● **Assignment**
From the records below, extract only the lines running from the line with "let msdIgnoredBits := msdLeadingZeroes" to the line with "if xBitsFilled <? Z.min xBitLength 64 then", both lines included, reproducing them exactly.

Saved entries:
(* ===== verification/BigIntDouble.v ===== *)
(** BigInts and doubles (vm/BigIntType.cpp: [createFromDouble],
    [NumberToBigInt], [numberValue], [compare], [equal] and [lessThan] with a
    double).  A double is its bit pattern.  Counts of bits of type [uint8_t]
    are plain integers: every one of them is a shift count, and a shift out of
    range is an error of the model. *)
From S2P Require Import Prelude Words CheckedArithmetic BigIntRep BigIntAdd BigIntDiv BigIntConvert FloatingPoint Conversions.

(** * Definitions *)

Definition double_neg (bits : Z) : Z := Z.lxor bits kSignBit.

(** Conversion of an integer to the nearest double, ties to even: the meaning
    of the C++ conversion [double(n)]. *)
Definition round_to_double (s : bool) (a : Z) : Z :=
  if a =? 0 then assemble s 0 0
  else
    let e := Z.log2 a in
    if e <=? 52 then assemble s (e + 1023) (a * 2 ^ (52 - e) - 2 ^ 52)
    else
      let k := e - 52 in
      let q := a / 2 ^ k in
      let r := a mod 2 ^ k in
      let q := if (2 * r >? 2 ^ k) || ((2 * r =? 2 ^ k) && Z.odd q) then q + 1 else q in
      let e := if q =? 2 ^ 53 then e + 1 else e in
      let q := if q =? 2 ^ 53 then 2 ^ 52 else q in
      if e >? 1023 then assemble s 2047 0 else assemble s (e + 1023) (q - 2 ^ 52).

Section definitions.
Context {P : Platform}.

(** The most significant digit of [createFromDouble] and the rest of the
    mantissa, moved to the top of 64 bits. *)
Definition double_msd (mantissa msdTopBit : Z) : M (Z * Z) :=
  let mantissaTopBit := kSignificandWidth in
  if msdTopBit <? mantissaTopBit then
    let remainingMantissaBits := mantissaTopBit - msdTopBit in
    digit ← shr_w 64 mantissa remainingMantissaBits;
    mantissa ← shl_w 64 mantissa (64 - remainingMantissaBits);
    mret (wrap digit, mantissa)
  else
    moz_assert (msdTopBit >=? mantissaTopBit);;
    digit ← shl_w 64 mantissa (msdTopBit - mantissaTopBit);
    mret (wrap digit, 0).

(** The digits that hold mantissa bits, down to the index [length]. *)
Definition double_mantissa_digits (result : bigint) (mantissa length : Z) : M (bigint * Z) :=
  loop 4 (fun '(result, mantissa, length) =>
    if negb (mantissa =? 0) then
      moz_assert (length >? 0);;
      if DigitBits =? 64 then
        result ← setDigit result (length - 1) (wrap mantissa);
        mret (inr (result, length - 1))
      else
        moz_assert (DigitBits =? 32);;
        current ← shr_w 64 mantissa 32;
        mantissa ← shl_w 64 mantissa 32;
        result ← setDigit result (length - 1) (wrap current);
        mret (inl (result, mantissa, length - 1))
    else mret (inr (result, length))) (result, mantissa, length).

Definition createFromDouble (d : Z) : M bigint :=
  moz_assert (IsInteger d);;
  if double_is_zero d then zero
  else
    let exponent := ExponentComponent d in
    moz_assert (exponent >=? 0);;
    let length := exponent / DigitBits + 1 in
    result ← createUninitialized length (double_lt_zero d);
    let mantissa := Z.lor (Z.land d kSignificandBits) (Z.shiftl 1 kSignificandWidth) in
    let msdTopBit := exponent mod DigitBits in
    '(digit, mantissa) ← double_msd mantissa msdTopBit;
    moz_assert (negb (digit =? 0));;
    result ← setDigit result (length - 1) digit;
    '(result, length) ← double_mantissa_digits result mantissa (length - 1);
    for_down (length - 1) 0 (fun i result => setDigit result i 0) result.

(** [None]: a RangeError, the number is not an integer. *)
Definition NumberToBigInt (d : Z) : M bigint :=
  if negb (IsInteger d) then throw NonIntegerNumberToBigInt else createFromDouble d.

(** The 64-bit mantissa of [numberValue], the index of the digit that holds
    the bit after the last one kept, and the bits of that digit below it. *)
Definition mantissa_bits (x : bigint) (msd msdIgnoredBits msdIncludedBits : Z) : M (Z * Z * Z) :=
  let length := digitLength x in
  let BitsNeededForShiftedMantissa := kSignificandWidth + 1 in
  shiftedMantissa ← (if msdIncludedBits =? 0 then mret 0 else shl_w 64 msd (64 - msdIncludedBits));
  if msdIncludedBits >=? BitsNeededForShiftedMantissa then
    one ← shl 1 (DigitBits - BitsNeededForShiftedMantissa - msdIgnoredBits);
    mret (shiftedMantissa, length - 1, Z.land msd (wrap (one - 1)))
  else
    moz_assert (length >=? 2);;
    second ← digit x (length - 2);
    if DigitBits =? 64 then
      high ← shr second msdIncludedBits;
      let countOfBitsInSecondDigitBelowExtraBit := msdIncludedBits + DigitBits - BitsNeededForShiftedMantissa in
      beneath ← shl second (DigitBits - countOfBitsInSecondDigitBelowExtraBit);
      mret (Z.lor shiftedMantissa high, length - 2, beneath)
    else
      high ← shl_w 64 second msdIgnoredBits;
      let shiftedMantissa := Z.lor shiftedMantissa high in
      if msdIncludedBits + DigitBits >=? BitsNeededForShiftedMantissa then
        one ← shl 1 (msdIncludedBits + DigitBits - BitsNeededForShiftedMantissa);
        mret (shiftedMantissa, length - 2, Z.land second (wrap (one - 1)))
      else
        moz_assert (length >=? 3);;
        third ← digit x (length - 3);
        high ← shr_w 64 third msdIncludedBits;
        let countOfBitsInThirdDigitBelowExtraBit := msdIncludedBits + 2 * DigitBits - BitsNeededForShiftedMantissa in
        beneath ← shl third (DigitBits - countOfBitsInThirdDigitBelowExtraBit);
        mret (Z.lor shiftedMantissa high, length - 3, beneath).

(** Is a digit below [index] nonzero? *)
Definition any_digit_below (x : bigint) (index : Z) : M bool :=
  loop (S (Z.to_nat index)) (fun index =>
    if index >? 0 then
      d ← digit x (index - 1);
      mret (if negb (d =? 0) then inr true else inl (index - 1))
    else mret (inr false)) index.

(** The rounding of the mantissa and the assembly of the double. *)
Definition rounded_number (x : bigint) (shiftedMantissa digitContainingExtraBit bitsBeneath exponent : Z) : M Z :=
  let LeastSignificantBit := Z.shiftl 1 (64 - kSignificandWidth) in
  let ExtraBit := Z.shiftr LeastSignificantBit 1 in
  shouldRoundUp ← (if negb (Z.land shiftedMantissa ExtraBit =? 0) then
                     if negb (Z.land shiftedMantissa LeastSignificantBit =? 0) then mret true
                     else if negb (bitsBeneath =? 0) then mret true
                     else any_digit_below x digitContainingExtraBit
                   else mret false);
  let before := shiftedMantissa in
  let shiftedMantissa := if shouldRoundUp : bool then uint64 (shiftedMantissa + ExtraBit) else shiftedMantissa in
  let exponent := if shouldRoundUp && (shiftedMantissa <? before) then exponent + 1 else exponent in
  if exponent >? kExponentBias then mret (if isNegative x then NegativeInfinity else PositiveInfinity)
  else
    let significandBits := Z.shiftr shiftedMantissa (64 - kSignificandWidth) in
    let signBit := Z.shiftl (if isNegative x then 1 else 0) (kExponentWidth + kSignificandWidth) in
    let exponentBits := Z.shiftl (exponent + kExponentBias) kExponentShift in
    mret (Z.lor (Z.lor signBit exponentBits) significandBits).

Definition numberValue (x : bigint) : M Z :=
  if isZero x then mret 0
  else
    moz_assert (digitLength x >? 0);;
    small ← (if absFitsInUint64 x then
               magnitude ← uint64FromAbsNonZero x;
               mret (if magnitude <=? Z.shiftl 1 (kSignificandWidth + 1) then Some magnitude else None)
             else mret None);
    match small with
    | Some magnitude =>
        let d := round_to_double false magnitude in
        mret (if isNegative x then double_neg d else d)
    | None =>
        let length := digitLength x in
        msd ← digit x (length - 1);
        msdLeadingZeroes ← DigitLeadingZeroes msd;
        let exponent := length * DigitBits - msdLeadingZeroes - 1 in
        if exponent >? kExponentBias then mret (if isNegative x then NegativeInfinity else PositiveInfinity)
        else
          let msdIgnoredBits := msdLeadingZeroes + 1 in
          let msdIncludedBits := DigitBits - msdIgnoredBits in
          '(shiftedMantissa, digitContainingExtraBit, bitsBeneath) ← mantissa_bits x msd msdIgnoredBits msdIncludedBits;
          rounded_number x shiftedMantissa digitContainingExtraBit bitsBeneath exponent
    end.

(** ** Comparison with a double *)

(** The high 64 bits of [x] in [compare], the number of digits not looked at
    and whether bits of the last digit looked at are left over. *)
Definition high64_bits (x : bigint) (xMSD shift xBitLength : Z) : M (Z * Z * bool) :=
  let xBitsFilled := DigitBits - shift in
  xHigh64Bits ← shl_w 64 xMSD (64 - xBitsFilled);
  let xLength := digitLength x - 1 in
  if xBitsFilled <? Z.min xBitLength 64 then
    moz_assert (xLength >=? 1);;
    second ← digit x (xLength - 1);
    let xLength := xLength - 1 in
    if DigitBits =? 32 then
      let xBitsFilled := xBitsFilled + 32 in
      high ← shl_w 64 second (64 - xBitsFilled);
      let xHigh64Bits := Z.lor xHigh64Bits high in
      if (xBitsFilled <? 64) && (xLength >=? 1) then
        third ← digit x (xLength - 1);
        let neededBits := 64 - xBitsFilled in
        high ← shr_w 64 third (DigitBits - neededBits);
        rest ← shl third neededBits;
        mret (Z.lor xHigh64Bits high, xLength - 1, negb (rest =? 0))
      else mret (xHigh64Bits, xLength, false)
    else
      let neededBits := 64 - xBitsFilled in
      high ← shr_w 64 second (DigitBits - neededBits);
      rest ← shl second neededBits;
      mret (Z.lor xHigh64Bits high, xLength, negb (rest =? 0))
  else mret (xHigh64Bits, xLength, false).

● **Response**
          let msdIgnoredBits := msdLeadingZeroes + 1 in
          let msdIncludedBits := DigitBits - msdIgnoredBits in
          '(shiftedMantissa, digitContainingExtraBit, bitsBeneath) ← mantissa_bits x msd msdIgnoredBits msdIncludedBits;
          rounded_number x shiftedMantissa digitContainingExtraBit bitsBeneath exponent
    end.

(** ** Comparison with a double *)

(** The high 64 bits of [x] in [compare], the number of digits not looked at
    and whether bits of the last digit looked at are left over. *)
Definition high64_bits (x : bigint) (xMSD shift xBitLength : Z) : M (Z * Z * bool) :=
  let xBitsFilled := DigitBits - shift in
  xHigh64Bits ← shl_w 64 xMSD (64 - xBitsFilled);
  let xLength := digitLength x - 1 in
  if xBitsFilled <? Z.min xBitLength 64 then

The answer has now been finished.